Under international law and Cuban law, Shakur is entitled to the protection and freedom of asylum. There are no legal grounds for her return to the United States because no treaty of extradition exists between the United States and Cuba, which has been subjected to a U.S. blockade and trade embargo for more than 40 years.
Despite this, the U.S. government and the state of New Jersey have repeatedly called for her capture. The meaning of this new million-dollar bounty is to encourage and finance what amounts to a kidnapping, one that could end with Assata’s death.
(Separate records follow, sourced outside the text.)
(** * Turtle's Adventure: the simulation core of [turtle_adventure.py]

    A shallow embedding of the game's entities (waypoint, home, player, the
    four enemies, the enemy generator and the game object) and of their
    [update] methods, followed by the properties the design document states
    about them.

    Numbers.  Python's [int] and [float] coordinates are embedded as real
    numbers ([R]): the properties below are about the geometry of the game,
    and [math.sqrt], [math.cos], [math.sin] and [math.atan2] are the
    functions of the same name on [R].  The screen dimensions are Python
    [int]s that the source divides with [//]; they are embedded as [Z] and
    injected with [IZR] where the source compares them with coordinates.

    Objects.  Every Python object reachable from the game is a field of
    [Game]; a method that mutates [self] or the game returns the new value.
*)

From Stdlib Require Import Reals Lra Lia ZArith List Bool String.
Import ListNotations.

Open Scope R_scope.

(** ** Comparisons and [math] functions *)

Module PyMath.

(** Python's [a < b] and [a <= b] on numbers, as booleans. *)
Definition Rltb (a b : R) : bool := if Rlt_dec a b then true else false.
Definition Rleb (a b : R) : bool := if Rle_dec a b then true else false.

(** [math.atan2(y, x)]: the angle of the vector [(x, y)], in [(-pi, pi]];
    [math.atan2(0, 0)] is [0]. *)
Definition atan2 (y x : R) : R :=
  if Rlt_dec 0 x then atan (y / x)
  else if Rlt_dec x 0 then
         if Rle_dec 0 y then atan (y / x) + PI else atan (y / x) - PI
  else if Rlt_dec 0 y then PI / 2
  else if Rlt_dec y 0 then - (PI / 2)
  else 0.

(** [math.sqrt(dx ** 2 + dy ** 2)]. *)
Definition hypot (dx dy : R) : R := sqrt (dx ^ 2 + dy ^ 2).

End PyMath.
Export PyMath.

Infix "<?" := Rltb (at level 70, no associativity) : R_scope.
Infix "<=?" := Rleb (at level 70, no associativity) : R_scope.
Lemma players_set_ids (k : string) (p : Player) (ps : list Player) :
  id p = k →
  (∀ x, x ∈ id <$> players_set k p ps ↔ x = k ∨ x ∈ id <$> ps) ∧
  (NoDup (id <$> ps) → NoDup (id <$> players_set k p ps)).
Proof.
  intros Hp. induction ps as [|q ps [IH1 IH2]]; csimpl.
  - split.
    + intros x. rewrite list_elem_of_singleton, Hp. split; [by left|].
      intros [?|H]; [done|by apply elem_of_nil in H].
    + intros _. apply NoDup_singleton.
  - case_bool_decide as Hq; csimpl.
    + split.
      * intros x. rewrite !elem_of_cons, Hp, Hq. tauto.
      * rewrite !NoDup_cons, Hp, Hq. done.
    + split.
      * intros x. rewrite !elem_of_cons, IH1. tauto.
      * rewrite !NoDup_cons, IH1. intros [Hn Hnd]. split; [|by apply IH2].
        intros [?|?]; [congruence|done].
Qed.

Lemma calm_set (k : string) (p : Player) (ps : list Player) :
  id p = k → k ≠ "" → at_rest p → calm ps → calm (players_set k p ps).
Proof.
  intros Hp Hk Hr (Hnd & Hnz & Hrest).
  destruct (players_set_ids k p ps Hp) as [Hin Hnd'].
  split_and!.
  - by apply Hnd'.
  - rewrite Hin. intros [?|?]; [congruence|done].
  - intros q [->|Hq]%players_set_elem; [done|by apply Hrest].
Qed.

Lemma calm_sublist (P : Player → Prop) `{!∀ x, Decision (P x)} (ps : list Player) :
  calm ps → calm (filter P ps).
Proof.
  intros (Hnd & Hnz & Hrest). split_and!.
  - eapply sublist_NoDup; [exact Hnd|]. apply fmap_sublist, sublist_filter.
  - intros (q & Hq & [_ Hin]%list_elem_of_filter)%list_elem_of_fmap.
    apply Hnz. rewrite Hq. by apply list_elem_of_fmap_2.
  - intros q [_ Hq]%list_elem_of_filter. by apply Hrest.
Qed.
(** * Label components of G2Plot: identity, drawing and animation

    A shallow embedding of [src/components/label/base.ts]: the label
    identity resolver [getLabelId], the drawing loop and the animation
    reconciliation of [renderInner], and the registry of label component
    constructors.

    Conventions of the embedding.
    - A JavaScript object used as a dictionary ([Record<string, T>]) is a
      [Dict]: its own properties and its prototype.  A read follows the
      prototype chain, so it finds the members of [Object.prototype]; a
      write to [__proto__] sets the prototype and adds no own property.
    - Data values are JavaScript primitives; numbers are restricted to
      integers of magnitude below 10^21, whose string form is the decimal
      numeral, and the fields read from a data record are own properties
      of it or absent.
    - The scene graph ([IGroup], [IShape]) is an external collaborator.  A
      group is the list of its children; a shape is addressed by its
      position in that list, which never changes because shapes are only
      appended.  A destroyed shape keeps its slot and is skipped by
      [findById].
    - Calls made to the scene graph and to the animation driver are
      recorded, in program order, in a list of [Call]s.
    - [clone(x)] and the spread [{...x}] copy a value and are the identity
      here.
    - [each] of [@antv/util] is taken by its contract, one call per own
      key of the object; it enumerates the keys in the order of
      [map_to_list], the property order of JavaScript is not modelled.
      The statements below speak of the calls about one identity and of
      membership in the log, which no enumeration order changes (see
      [loops_any_order_current] and [loops_any_order_outstanding]). *)

From Stdlib Require Import Ascii.
From stdpp Require Import gmap strings list fin_maps pretty.
(* ===== verification/Bytes.v ===== *)
(** Byte vectors: lists of integers read and written by index, shared by the
    components that keep buffers ([std::vector], [std::array], files). *)

From S2P Require Import Prelude.
From Stdlib Require Import ZArith Lia Bool List.
From stdpp Require Import base list.
Open Scope Z_scope.

Definition vec_size (l : list Z) : Z := Z.of_nat (length l).
(** [l[i]], for an index in range. *)
Definition byte_at (l : list Z) (i : Z) : Z := default 0 (l !! Z.to_nat i).
Definition set_byte (l : list Z) (i v : Z) : list Z := <[Z.to_nat i := v]> l.

(** [std::copy] and [std::memcpy] into a buffer, at an offset in range. *)
Definition splice (off : Z) (bytes buf : list Z) : list Z :=
  take (Z.to_nat off) buf ++ bytes ++ drop (Z.to_nat (off + vec_size bytes)) buf.
(** [std::fill] of [n] elements. *)
Definition fill (n v : Z) : list Z := replicate (Z.to_nat n) v.
(** [n] elements from an offset. *)
Definition slice (off n : Z) (buf : list Z) : list Z := take (Z.to_nat n) (drop (Z.to_nat off) buf).

Lemma vec_size_nonneg l : 0 <= vec_size l.
Proof. unfold vec_size. lia. Qed.
Lemma byte_at_set l i j v : 0 <= i < vec_size l -> 0 <= j ->
  byte_at (set_byte l i v) j = if i =? j then v else byte_at l j.
Proof.
  unfold byte_at, set_byte, vec_size. intros Hi Hj. destruct (Z.eqb_spec i j) as [->|N].
  - rewrite list_lookup_insert_eq by lia. reflexivity.
  - rewrite list_lookup_insert_ne by lia. reflexivity.
Qed.
Lemma size_set l i v : vec_size (set_byte l i v) = vec_size l.
Proof. unfold vec_size, set_byte. rewrite length_insert. reflexivity. Qed.

Lemma seqZ_bytes l : (fun i => byte_at l i) <$> seqZ 0 (vec_size l) = l.
Proof.
  apply list_eq. intros i. rewrite list_lookup_fmap. unfold vec_size, byte_at.
  destruct (decide (i < length l)%nat) as [Hi|Hi].
  - rewrite lookup_seqZ_lt by lia. cbn [option_map fmap option_fmap]. rewrite Z.add_0_l, Nat2Z.id.
    destruct (lookup_lt_is_Some_2 l i Hi) as [x ->]. reflexivity.
  - rewrite lookup_seqZ_ge, lookup_ge_None_2 by lia. reflexivity.
Qed.
Lemma fmap_seqZ_shift (f g : Z -> Z) a n : (forall i, 0 <= i < n -> f (a + i) = g i) -> f <$> seqZ a n = g <$> seqZ 0 n.
Proof.
  intros H. apply list_eq. intros i. rewrite !list_lookup_fmap. destruct (decide (Z.of_nat i < n)) as [Hi|Hi].
  - rewrite !lookup_seqZ_lt by lia. cbn [fmap option_fmap option_map]. rewrite Z.add_0_l, H by lia. reflexivity.
  - rewrite !lookup_seqZ_ge by lia. reflexivity.
Qed.
Lemma byte_at_fmap_seqZ f n i : 0 <= i < n -> byte_at (f <$> seqZ 0 n) i = f i.
Proof.
  intros Hi. unfold byte_at. rewrite list_lookup_fmap, lookup_seqZ_lt by lia. cbn. f_equal. lia.
Qed.
Lemma size_fmap_seqZ (f : Z -> Z) n : 0 <= n -> vec_size (f <$> seqZ 0 n) = n.
Proof. intros Hn. unfold vec_size. rewrite length_fmap, length_seqZ. lia. Qed.
Lemma size_fill n v : 0 <= n -> vec_size (fill n v) = n.
Proof. intros Hn. unfold vec_size, fill. rewrite length_replicate. lia. Qed.
Lemma byte_at_fill n v i : 0 <= i < n -> byte_at (fill n v) i = v.
Proof. intros Hi. unfold byte_at, fill. rewrite lookup_replicate_2 by lia. reflexivity. Qed.

Lemma size_splice off bytes buf : 0 <= off -> off + vec_size bytes <= vec_size buf ->
  vec_size (splice off bytes buf) = vec_size buf.
Proof.
  unfold splice, vec_size. intros H0 H. rewrite !length_app, length_take, length_drop. lia.
Qed.
Lemma byte_at_splice off bytes buf i : 0 <= off -> off + vec_size bytes <= vec_size buf -> 0 <= i ->
  byte_at (splice off bytes buf) i =
  if (off <=? i) && (i <? off + vec_size bytes) then byte_at bytes (i - off) else byte_at buf i.
Proof.
  unfold splice, vec_size, byte_at. intros H0 H Hi.
  destruct (Z.leb_spec off i), (Z.ltb_spec i (off + Z.of_nat (length bytes))); cbn [andb]; try lia; do 1 f_equal.
  - rewrite lookup_app_r, length_take by (rewrite length_take; lia).
    rewrite lookup_app_l by lia. f_equal. lia.
  - rewrite lookup_app_r, length_take by (rewrite length_take; lia).
    rewrite lookup_app_r by lia. rewrite lookup_drop. f_equal. lia.
  - rewrite lookup_app_l by (rewrite length_take; lia). apply lookup_take_lt. lia.
Qed.
Lemma bytes_ext a b : vec_size a = vec_size b -> (forall i, 0 <= i < vec_size a -> byte_at a i = byte_at b i) -> a = b.
Proof.
  intros Hs H. rewrite <- (seqZ_bytes a), <- (seqZ_bytes b), <- Hs.
  apply list_eq. intros k. rewrite !list_lookup_fmap. destruct (decide (Z.of_nat k < vec_size a)) as [Hk|Hk].
  - rewrite lookup_seqZ_lt by lia. cbn. f_equal. apply H. lia.
  - rewrite lookup_seqZ_ge by lia. reflexivity.
Qed.
Lemma slice_all l : slice 0 (vec_size l) l = l.
Proof. unfold slice, vec_size. rewrite drop_0. apply take_ge. lia. Qed.
(** A copy that covers the buffer. *)
Lemma splice_over bytes buf : vec_size buf = vec_size bytes -> splice 0 bytes buf = bytes.
Proof.
  intros Hs. unfold splice. change (Z.to_nat 0) with 0%nat. rewrite take_0, drop_ge, app_nil_r; [reflexivity|].
  unfold vec_size in *. lia.
Qed.
(** A copy of the first bytes leaves the rest of a filled buffer. *)
Lemma splice_start n v l : (n <= length l)%nat ->
  splice 0 (slice 0 (vec_size l) (take n l)) (fill (vec_size l) v) = take n l ++ fill (vec_size l - Z.of_nat n) v.
Proof.
  intros Hn. assert (Hl : length (take n l) = n) by (rewrite length_take; lia). unfold splice, slice, vec_size, fill.
  change (Z.to_nat 0) with 0%nat. rewrite drop_0, Nat2Z.id, (take_ge (take n l)) by lia. rewrite take_0, Hl.
  cbn [app]. f_equal. replace (Z.to_nat (0 + Z.of_nat n)) with n by lia. rewrite drop_replicate. f_equal. lia.
Qed.
Definition VMULF_simd (U : bool) (e : nat) (vs vt : r128) (s : VU) : r128 * VU :=
  let vte := vte_simd vt e in
  let lo := _mm_mullo_epi16 vs vte in
  let round := _mm_cmpeq_epi16 zero zero in
  let sign1 := _mm_srli_epi16 lo 15 in
  let lo := _mm_add_epi16 lo lo in
  let round := _mm_slli_epi16 round 15 in
  let hi := _mm_mulhi_epi16 vs vte in
  let sign2 := _mm_srli_epi16 lo 15 in
  let s := s <| ACCL := _mm_add_epi16 round lo |> in
  let sign1 := _mm_add_epi16 sign1 sign2 in
  let hi := _mm_slli_epi16 hi 1 in
  let neq := _mm_cmpeq_epi16 vs vte in
  let s := s <| ACCM := _mm_add_epi16 hi sign1 |> in
  let neg := _mm_srai_epi16 (accm s) 15 in
  if negb U then
    let eq := _mm_and_si128 neq neg in
    let s := s <| ACCH := _mm_andnot_si128 neq neg |> in
    (_mm_add_epi16 (accm s) eq, s)
  else
    let s := s <| ACCH := _mm_andnot_si128 neq neg |> in
    let hi := _mm_or_si128 (accm s) neg in
    (_mm_andnot_si128 (acch s) hi, s).

(** ** VSUB, VSUBC, VZERO *)
Definition VSUB_sisd (e : nat) (vd vs vt : r128) (s : VU) : r128 * VU :=
  let vte := vte_sisd vt e in
  let '(vd, s) := for8 (fun n '(vd, s) =>
    let result := es16 vs n - es16 vte n - b2z (getf (vcol s) n) in
    (set_element vd n (sclamp 16 result), s <| ACCL := set_element (accl s) n result |>)) (vd, s) in
  (vd, s <| VCOL := zero |> <| VCOH := zero |>).
Definition VSUB_simd (e : nat) (vs vt : r128) (s : VU) : r128 * VU :=
  let vte := vte_simd vt e in
  let udiff := _mm_sub_epi16 vte (vcol s) in
  let sdiff := _mm_subs_epi16 vte (vcol s) in
  let s := s <| ACCL := _mm_sub_epi16 vs udiff |> in
  let ov := _mm_cmpgt_epi16 sdiff udiff in
  let vd := _mm_subs_epi16 vs sdiff in
  let vd := _mm_adds_epi16 vd ov in
  (vd, s <| VCOL := zero |> <| VCOH := zero |>).

Definition VSUBC_sisd (e : nat) (vs vt : r128) (s : VU) : r128 * VU :=
  let vte := vte_sisd vt e in
  let s := for8 (fun n s =>
    let result := u32 (element vs n - element vte n) in
    let s := s <| ACCL := set_element (accl s) n result |> in
    let s := s <| VCOL := setf (vcol s) n (negb (Z.shiftr result 16 =? 0)) |> in
    s <| VCOH := setf (vcoh s) n (negb (result =? 0)) |>) s in
  (accl s, s).
Definition VSUBC_simd (e : nat) (vs vt : r128) (s : VU) : r128 * VU :=
  let vte := vte_simd vt e in
  let udiff := _mm_subs_epu16 vs vte in
  let equal := _mm_cmpeq_epi16 vs vte in
  let diff0 := _mm_cmpeq_epi16 udiff zero in
  let s := s <| VCOH := _mm_cmpeq_epi16 equal zero |> in
  let s := s <| VCOL := _mm_andnot_si128 equal diff0 |> in
  let s := s <| ACCL := _mm_sub_epi16 vs vte |> in
  (accl s, s).

Definition VZERO_sisd (e : nat) (vd vs vt : r128) (s : VU) : r128 * VU :=
  let vte := vte_sisd vt e in
  for8 (fun n '(vd, s) =>
    let result := es16 vs n + es16 vte n in
    (set_element vd n 0, s <| ACCL := set_element (accl s) n result |>)) (vd, s).
Definition VZERO_simd (e : nat) (vd vs vt : r128) (s : VU) : r128 * VU :=
  let vte := vte_simd vt e in
  (_mm_xor_si128 vd vd, s <| ACCL := _mm_add_epi16 vs vte |>).
(* ===== verification/VuArith.v ===== *)
(** Lane equations of the arithmetic of the vector unit: on one lane, the SSE4.1
    expression equals the portable one.  First the additions, the logic, the
    selections and the clip instructions; then the multiplications, where the
    SSE4.1 code adds a product to the 48-bit accumulator slice by slice and
    recovers every carry from a saturating addition. *)

From S2P Require Import Prelude Vec128 VuOps VuLane.
From Stdlib Require Import ZArith Lia Bool List.
Import ListNotations.
Open Scope Z_scope.

(** * Lane equations: additions and subtractions *)

Lemma VADD_lane a b c : is_u16 a -> is_u16 b -> is_mask c ->
  adds16 (subs16 (min16 a b) c) (max16 a b) = u16 (sclamp 16 (s16 a + s16 b + b2z (negb (c =? 0)))).
Proof.
  intros Ha Hb Hc. unfold adds16. autorewrite with lane. f_equal.
  pose proof (s16_range a); pose proof (s16_range b). unfold is_s16, clamp16 in *.
  mask_cases; lane_consts; lia.
Qed.

Lemma VADD_lane_acc a b c : is_mask c ->
  sub16 (add16 a b) c = u16 (s16 a + s16 b + b2z (negb (c =? 0))).
Proof. intros Hc. unfold sub16, add16. mask_cases; lane_consts; u16_ring. Qed.

Lemma VADDC_lane_acc a b : add16 a b = u16 (u32 (a + b)).
Proof. unfold add16, u16, u32. zlia. Qed.

Lemma VADDC_lane_carry a b : is_u16 a -> is_u16 b ->
  cmpeq16 (cmpeq16 (addus16 a b) (add16 a b)) 0
  = u16 (0 - b2z (negb (Z.shiftr (u32 (a + b)) 16 =? 0))).
Proof.
  intros Ha Hb. rewrite setf_mask, Z.shiftr_div_pow2 by lia. change (2 ^ 16) with 65536.
  unfold is_u16, cmpeq16, add16, addus16, u16, u32 in *.
  rewrite (Z.mod_small (a + b) 4294967296) by lia. zcase; cbn [negb]; try reflexivity; zlia.
Qed.

Lemma VSUB_lane a b c : is_u16 a -> is_u16 b -> is_mask c ->
  adds16 (subs16 a (subs16 b c)) (cmpgt16 (subs16 b c) (sub16 b c))
  = u16 (sclamp 16 (s16 a - s16 b - b2z (negb (c =? 0)))).
Proof.
  intros Ha Hb Hc. unfold adds16, cmpgt16, sub16. autorewrite with lane.
  pose proof (s16_range a). signed b. unfold is_s16, clamp16 in *.
  assert (E1 : s16 (b - 65535) = if s16 b =? 32767 then -32768 else s16 b + 1).
  { zcase.
    - rewrite <- s16_u16. replace (u16 (b - 65535)) with 32768; [reflexivity|].
      unfold u16. revert E. zcase; intros; zlia.
    - rewrite <- (s16_small (s16 b + 1)) by (unfold is_s16; lia). rewrite <- s16_u16.
      rewrite <- (s16_u16 (s16 b + 1)). f_equal. u16_ring. }
  mask_cases; lane_consts; f_equal.
  - rewrite !Z.sub_0_r. zcase; lane_consts; lia.
  - rewrite E1. zcase; lane_consts; lia.
Qed.

Lemma VSUB_lane_acc a b c : is_mask c ->
  sub16 a (sub16 b c) = u16 (s16 a - s16 b - b2z (negb (c =? 0))).
Proof. intros Hc. unfold sub16. mask_cases; lane_consts; u16_ring. Qed.

Lemma VSUBC_lane_acc a b : sub16 a b = u16 (u32 (a - b)).
Proof. unfold sub16, u16, u32. zlia. Qed.

Lemma VSUBC_lane_borrow a b : is_u16 a -> is_u16 b ->
  andnot16 (cmpeq16 a b) (cmpeq16 (subus16 a b) 0)
  = u16 (0 - b2z (negb (Z.shiftr (u32 (a - b)) 16 =? 0))).
Proof.
  intros Ha Hb. rewrite setf_mask, Z.shiftr_div_pow2 by lia. change (2 ^ 16) with 65536.
  unfold is_u16, andnot16, cmpeq16, subus16, u32 in *.
  repeat lane_step; try reflexivity; zlia.
Qed.

Lemma VSUBC_lane_ne a b : is_u16 a -> is_u16 b ->
  cmpeq16 (cmpeq16 a b) 0 = u16 (0 - b2z (negb (u32 (a - b) =? 0))).
Proof.
  intros Ha Hb. rewrite setf_mask. unfold is_u16, cmpeq16, u32 in *.
  repeat lane_step; try reflexivity; zlia.
Qed.

Lemma VZERO_lane_acc a b : add16 a b = u16 (s16 a + s16 b).
Proof. unfold add16. u16_ring. Qed.

(** * Lane equations: logic and selection *)

Lemma lane_not x : is_u16 x -> Z.lxor x 65535 = u16 (Z.lnot x).
Proof. intros. rewrite lxor_full_r, lane_lnot by assumption. reflexivity. Qed.

Lemma lane_keep x : is_u16 x -> x = u16 x.
Proof. intros. rewrite u16_small by assumption. reflexivity. Qed.

Lemma lane_select a b c : is_u16 a -> is_u16 b -> is_mask c ->
  blendv16 b a c = u16 (if negb (c =? 0) then a else b).
Proof.
  intros. mask_cases; lane_consts; lane_bits; apply lane_keep; assumption.
Qed.

(** Selecting through a mask that holds a condition. *)
Lemma lane_choose a b m (c : bool) : is_u16 a -> is_u16 b -> m = u16 (0 - b2z c) ->
  blendv16 b a m = u16 (if c then a else b).
Proof.
  intros Ha Hb ->. rewrite setf_mask, blendv16_mask. destruct c; apply lane_keep; assumption.
Qed.

Lemma VEQ_lane a b h : is_u16 a -> is_u16 b -> is_mask h ->
  andnot16 h (cmpeq16 a b) = u16 (0 - b2z (negb (negb (h =? 0)) && (a =? b))).
Proof.
  intros. rewrite setf_mask. unfold andnot16, cmpeq16. mask_cases; repeat lane_step; reflexivity.
Qed.
Lemma VNE_lane a b h : is_u16 a -> is_u16 b -> is_mask h ->
  Z.lor (Z.land h (cmpeq16 a b)) (cmpeq16 (cmpeq16 a b) 0)
  = u16 (0 - b2z (negb (a =? b) || negb (h =? 0))).
Proof.
  intros. rewrite setf_mask. unfold cmpeq16. mask_cases; repeat lane_step; reflexivity.
Qed.
Lemma VGE_lane a b h l : is_u16 a -> is_u16 b -> is_mask h -> is_mask l ->
  Z.lor (cmpgt16 a b) (andnot16 (Z.land h l) (cmpeq16 a b))
  = u16 (0 - b2z ((s16 a >? s16 b) ||
      ((s16 a =? s16 b) && (negb (negb (l =? 0)) || negb (negb (h =? 0)))))).
Proof.
  intros Ha Hb Hh Hl. rewrite setf_mask. unfold cmpgt16, andnot16, cmpeq16.
  signed a. signed b. mask_cases; repeat lane_step; try reflexivity; revert E E0; zcase; lia.
Qed.
Lemma VLT_lane a b h l : is_u16 a -> is_u16 b -> is_mask h -> is_mask l ->
  Z.lor (cmplt16 a b) (Z.land l (Z.land h (cmpeq16 a b)))
  = u16 (0 - b2z ((s16 a <? s16 b) ||
      ((s16 a =? s16 b) && negb (l =? 0) && negb (h =? 0)))).
Proof.
  intros Ha Hb Hh Hl. rewrite setf_mask. unfold cmplt16, cmpeq16.
  signed a. signed b. mask_cases; repeat lane_step; try reflexivity; revert E E0; zcase; lia.
Qed.

(** * Lane equations: VABS and the clipping instructions *)

Lemma lane_sign_testbit x : is_u16 x -> (s16 x <? 0) = Z.testbit x 15.
Proof.
  intros Hx. rewrite s16_def by assumption. unfold is_u16 in Hx.
  rewrite Z.testbit_odd, Z.shiftr_div_pow2 by lia. change (2 ^ 15) with 32768.
  zcase; [replace (x / 32768) with 0 by zlia|replace (x / 32768) with 1 by zlia]; reflexivity.
Qed.

Lemma lane_xor_sign a b : is_u16 a -> is_u16 b ->
  (s16 (Z.lxor a b) <? 0) = xorb (s16 a <? 0) (s16 b <? 0).
Proof.
  intros. rewrite !lane_sign_testbit by auto with mach. apply Z.lxor_spec.
Qed.

Lemma s16_not b : is_u16 b -> s16 (65535 - b) = -1 - s16 b.
Proof. intros Hb. rewrite !s16_def by (unfold is_u16 in *; lia). zcase; lia. Qed.

Lemma VABS_lane a b : is_u16 a -> is_u16 b ->
  subs16 (Z.lxor (andnot16 (cmpeq16 a 0) b) (srai16 15 a)) (srai16 15 a) =
  u16 (if s16 a <? 0 then if s16 b =? -32768 then 32767 else - s16 b
       else if s16 a >? 0 then s16 b else 0).
Proof.
  intros Ha Hb. rewrite srai16_15 by assumption. unfold andnot16, cmpeq16, subs16, clamp16.
  signed a. signed b. repeat lane_step; try reflexivity; try (exfalso; lia).
  all: rewrite ?s16_not by assumption; f_equal; lia.
Qed.

Lemma VABS_lane_acc a b : is_u16 a -> is_u16 b ->
  sub16 (Z.lxor (andnot16 (cmpeq16 a 0) b) (srai16 15 a)) (srai16 15 a) =
  u16 (if s16 a <? 0 then if s16 b =? -32768 then -32768 else - s16 b
       else if s16 a >? 0 then s16 b else 0).
Proof.
  intros Ha Hb. rewrite srai16_15 by assumption. unfold andnot16, cmpeq16, sub16.
  signed a. signed b. repeat lane_step; try reflexivity; try (exfalso; lia).
  all: try (rewrite (u16_of_s16 b Hb), e; reflexivity); u16_ring.
Qed.

(** The quantities the clipping code computes on one lane. *)
Lemma clip_sign a b : is_u16 a -> is_u16 b ->
  cmplt16 (Z.lxor a b) 0 = if xorb (s16 a <? 0) (s16 b <? 0) then 65535 else 0.
Proof. intros. unfold cmplt16. rewrite s16_0, lane_xor_sign by assumption. reflexivity. Qed.

Lemma clip_nvt b (c : bool) : is_u16 b ->
  sub16 (Z.lxor b (if c then 65535 else 0)) (if c then 65535 else 0) = u16 (if c then - s16 b else s16 b).
Proof.
  intros. unfold sub16. destruct c; [rewrite lxor_full_r by assumption|rewrite Z.lxor_0_r]; u16_ring.
Qed.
Our memories are haunted by stories of fiercely independent Blacks whose dignity and pursuit of freedom won
the hatred of enraged White men who sometimes murdered them, riding publicly in lynch mobs that no law restrained.
The government has elevated this barbaric conduct to the diplomatic level as a way to reimprison one Black woman who dared fight for our freedom. The FBI and the state of New Jersey must be forced to obey the law. We cannot allow them to engage in lynch-mob diplomacy.